**About this task**.
Copy the data below in full, exactly as it appears.

**Data to examine**.
>>>>>
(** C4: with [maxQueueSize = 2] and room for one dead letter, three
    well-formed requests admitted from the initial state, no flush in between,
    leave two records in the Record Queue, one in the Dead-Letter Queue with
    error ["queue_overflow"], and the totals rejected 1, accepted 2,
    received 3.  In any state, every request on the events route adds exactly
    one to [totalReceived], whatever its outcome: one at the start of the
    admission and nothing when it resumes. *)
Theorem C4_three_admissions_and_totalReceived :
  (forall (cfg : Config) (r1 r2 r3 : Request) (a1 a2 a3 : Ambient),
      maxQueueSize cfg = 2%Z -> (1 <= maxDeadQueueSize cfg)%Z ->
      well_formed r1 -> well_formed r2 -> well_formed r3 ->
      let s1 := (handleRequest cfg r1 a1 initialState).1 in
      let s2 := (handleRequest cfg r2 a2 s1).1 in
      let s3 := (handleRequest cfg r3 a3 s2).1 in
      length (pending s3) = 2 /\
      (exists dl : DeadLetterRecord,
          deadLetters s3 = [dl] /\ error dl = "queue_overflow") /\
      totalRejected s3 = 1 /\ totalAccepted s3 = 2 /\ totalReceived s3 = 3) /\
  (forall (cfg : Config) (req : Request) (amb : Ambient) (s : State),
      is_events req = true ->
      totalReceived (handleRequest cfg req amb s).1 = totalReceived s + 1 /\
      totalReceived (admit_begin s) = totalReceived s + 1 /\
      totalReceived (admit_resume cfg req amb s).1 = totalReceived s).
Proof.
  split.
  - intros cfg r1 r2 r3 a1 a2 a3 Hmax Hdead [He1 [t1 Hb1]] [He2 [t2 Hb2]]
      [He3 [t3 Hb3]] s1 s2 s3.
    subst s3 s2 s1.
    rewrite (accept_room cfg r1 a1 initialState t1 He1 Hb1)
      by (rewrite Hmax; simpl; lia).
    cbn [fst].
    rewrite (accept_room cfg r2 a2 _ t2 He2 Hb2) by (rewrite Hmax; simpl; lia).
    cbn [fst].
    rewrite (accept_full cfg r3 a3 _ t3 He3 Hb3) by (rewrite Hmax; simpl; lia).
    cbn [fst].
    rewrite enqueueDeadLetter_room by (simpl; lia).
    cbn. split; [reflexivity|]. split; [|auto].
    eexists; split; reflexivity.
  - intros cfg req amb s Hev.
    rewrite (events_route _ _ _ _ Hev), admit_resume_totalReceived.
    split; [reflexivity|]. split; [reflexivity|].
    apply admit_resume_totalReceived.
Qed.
<<<<<
**Task output**.
(** C4: with [maxQueueSize = 2] and room for one dead letter, three
    well-formed requests admitted from the initial state, no flush in between,
    leave two records in the Record Queue, one in the Dead-Letter Queue with
    error ["queue_overflow"], and the totals rejected 1, accepted 2,
    received 3.  In any state, every request on the events route adds exactly
    one to [totalReceived], whatever its outcome: one at the start of the
    admission and nothing when it resumes. *)
Theorem C4_three_admissions_and_totalReceived :
  (forall (cfg : Config) (r1 r2 r3 : Request) (a1 a2 a3 : Ambient),
      maxQueueSize cfg = 2%Z -> (1 <= maxDeadQueueSize cfg)%Z ->
      well_formed r1 -> well_formed r2 -> well_formed r3 ->
      let s1 := (handleRequest cfg r1 a1 initialState).1 in
      let s2 := (handleRequest cfg r2 a2 s1).1 in
      let s3 := (handleRequest cfg r3 a3 s2).1 in
      length (pending s3) = 2 /\
      (exists dl : DeadLetterRecord,
          deadLetters s3 = [dl] /\ error dl = "queue_overflow") /\
      totalRejected s3 = 1 /\ totalAccepted s3 = 2 /\ totalReceived s3 = 3) /\
  (forall (cfg : Config) (req : Request) (amb : Ambient) (s : State),
      is_events req = true ->
      totalReceived (handleRequest cfg req amb s).1 = totalReceived s + 1 /\
      totalReceived (admit_begin s) = totalReceived s + 1 /\
      totalReceived (admit_resume cfg req amb s).1 = totalReceived s).
Proof.
  split.
  - intros cfg r1 r2 r3 a1 a2 a3 Hmax Hdead [He1 [t1 Hb1]] [He2 [t2 Hb2]]
      [He3 [t3 Hb3]] s1 s2 s3.
    subst s3 s2 s1.
    rewrite (accept_room cfg r1 a1 initialState t1 He1 Hb1)
      by (rewrite Hmax; simpl; lia).
    cbn [fst].
    rewrite (accept_room cfg r2 a2 _ t2 He2 Hb2) by (rewrite Hmax; simpl; lia).
    cbn [fst].
    rewrite (accept_full cfg r3 a3 _ t3 He3 Hb3) by (rewrite Hmax; simpl; lia).
    cbn [fst].
    rewrite enqueueDeadLetter_room by (simpl; lia).
    cbn. split; [reflexivity|]. split; [|auto].
    eexists; split; reflexivity.
  - intros cfg req amb s Hev.
    rewrite (events_route _ _ _ _ Hev), admit_resume_totalReceived.
    split; [reflexivity|]. split; [reflexivity|].
    apply admit_resume_totalReceived.
Qed.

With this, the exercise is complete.